Environment & Health 2025
Haopeng Zhang, Xiaomeng Ding, H. Q. Zheng, Qianwen Ma, Ting Zhang, Ting Zhang

Summary

Researchers reviewed current evidence that microplastics cross the placental barrier and affect fetal development through oxidative stress, inflammation, endocrine disruption, and epigenetic alterations, summarizing experimental findings linking prenatal and early-life exposure to neurodevelopmental, reproductive, and immune abnormalities — often in a sex-dependent manner — while identifying major gaps in human dose-response data.

Microplastics (MPs) and nanoplastics (NPs) are emerging environmental contaminants that have raised increasing concern regarding their potential health effects. During pregnancy and early life, developing organisms are particularly vulnerable due to immature biological barriers and the dynamic nature of organogenesis. This review summarizes current evidence on maternal and early life exposure routes to MPs and NPs, including oral ingestion, inhalation, dermal contact, and transplacental transfer. Laboratory and epidemiological studies have demonstrated that microplastics can cross the placental barrier, potentially impairing placental function, altering fetal growth, and compromising pregnancy outcomes.

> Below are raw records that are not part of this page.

Definition approval_run : result bool * VState :=
  reconcile_github_approval quiet clock no_time (Ok [approval]) "T-42" submitted 42 "abc" None (start submitted).

Lemma reconciled_approval_is_real_witness :
  ok approval_run.1 = Some true ∧ approved_on_github no_time [approval] "abc" None.
Proof.
  assert (ok approval_run.1 = Some true) as H by (vm_compute; reflexivity).
  split; [exact H|]. destruct approval_run as [r v'] eqn:E. cbn in H.
  assert (r = Ok true) as -> by (destruct r; cbn in H; congruence).
  exact (proj1 (reconciled_approval_is_real quiet clock no_time [approval] "T-42" submitted 42 "abc" None
    (start submitted) v' rely_quiet (store_with_ok _ submitted_reachable) E)).
Defined.

(** ** Reservations *)

(** Waiting leaves a reserved record as it is. *)
Lemma await_reserved others t lc v :
  (∀ n, rely (others n)) → reachable lc → merge_pending lc = true → lifecycle (v_store v) t = Ok lc →
  lifecycle (others (v_clock v) (v_store v)) t = Ok lc.
Proof.
  intros Hr HR Hm Hl. pose proof (Hr (v_clock v) (v_store v) t) as H. rewrite Hl in H.
  destruct H as (k & lc' & _ & Hn & Hl'). by rewrite (pending_stable k lc lc' Hn HR Hm) in Hl'.
Qed.
Definition pending_entry (pr : PrInfo) : Value :=
  VObject [("base_branch", to_value (base_branch pr)); ("has_conflicts", to_value (has_conflicts pr));
           ("head_branch", to_value (head_branch pr)); ("head_sha", to_value (head_sha pr));
           ("mergeable", match mergeable pr with Some b => VBool b | None => VNull end);
           ("number", to_value (number pr)); ("ticket_id", to_value (ticket_id pr));
           ("title", to_value (title pr))].

Definition rearm_one (fetch : u64 → result PrInfo) (key : string) : St VState unit :=
  match parse_u64 (trim (after_last REARMED_PREFIX key)) with
  | None => mret tt
  | Some n =>
      pending ← v_get KEY_PENDING_PRS;
      let pending : list Value := from_option id [] pending in
      _ ← (if is_some (find_entry n pending) then mret tt
           else match fetch n with
                | Ok pr => v_write (λ s, set s KEY_PENDING_PRS (VArray (pending ++ [pending_entry pr])))
                | Err _ => mret tt
                | Panic => st_lift Panic
                end);
      v_write (λ s, del s (address_review_rearmed_key n))
  end.

Definition rearm_review_prs (fetch : u64 → result PrInfo) : St VState unit :=
  keys ← v_read others (λ s, Ok (Store.keys s (REARMED_PREFIX +:+ "*")));
  v_for keys (rearm_one fetch).

(** [prep]: the repository and the queue. *)
Definition prep (fetch : u64 → result PrInfo) : St VState (string * string * list Value) :=
  repository ← v_get "repository";
  pending ← v_get KEY_PENDING_PRS;
  let pending : list Value := from_option id [] pending in
  snapshot ← v_get KEY_MERGE_READY_PRS;
  let '(owner, repo) := parse_repository repository in
  _ ← rearm_review_prs fetch;
  queue ← v_read others (λ s, Ok (effective_queue s pending snapshot));
  mret (owner, repo, queue).
End post.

Experimental data from animal models and in vitro systems suggest that maternal MP exposure may contribute to adverse neonatal development via multiple mechanisms including oxidative stress, inflammation, endocrine disruption, and epigenetic alterations. These toxicological pathways have been implicated in neurodevelopmental abnormalities, reproductive dysfunction, and immune dysregulation, often in a sex-dependent manner. Despite increasing experimental evidence, major knowledge gaps remain regarding human exposure levels, dose-response relationships, and long-term health implications. Future research should focus on improving detection sensitivity, establishing standardized exposure models, and developing targeted risk assessment frameworks to evaluate microplastic-associated health risks during pregnancy and early development.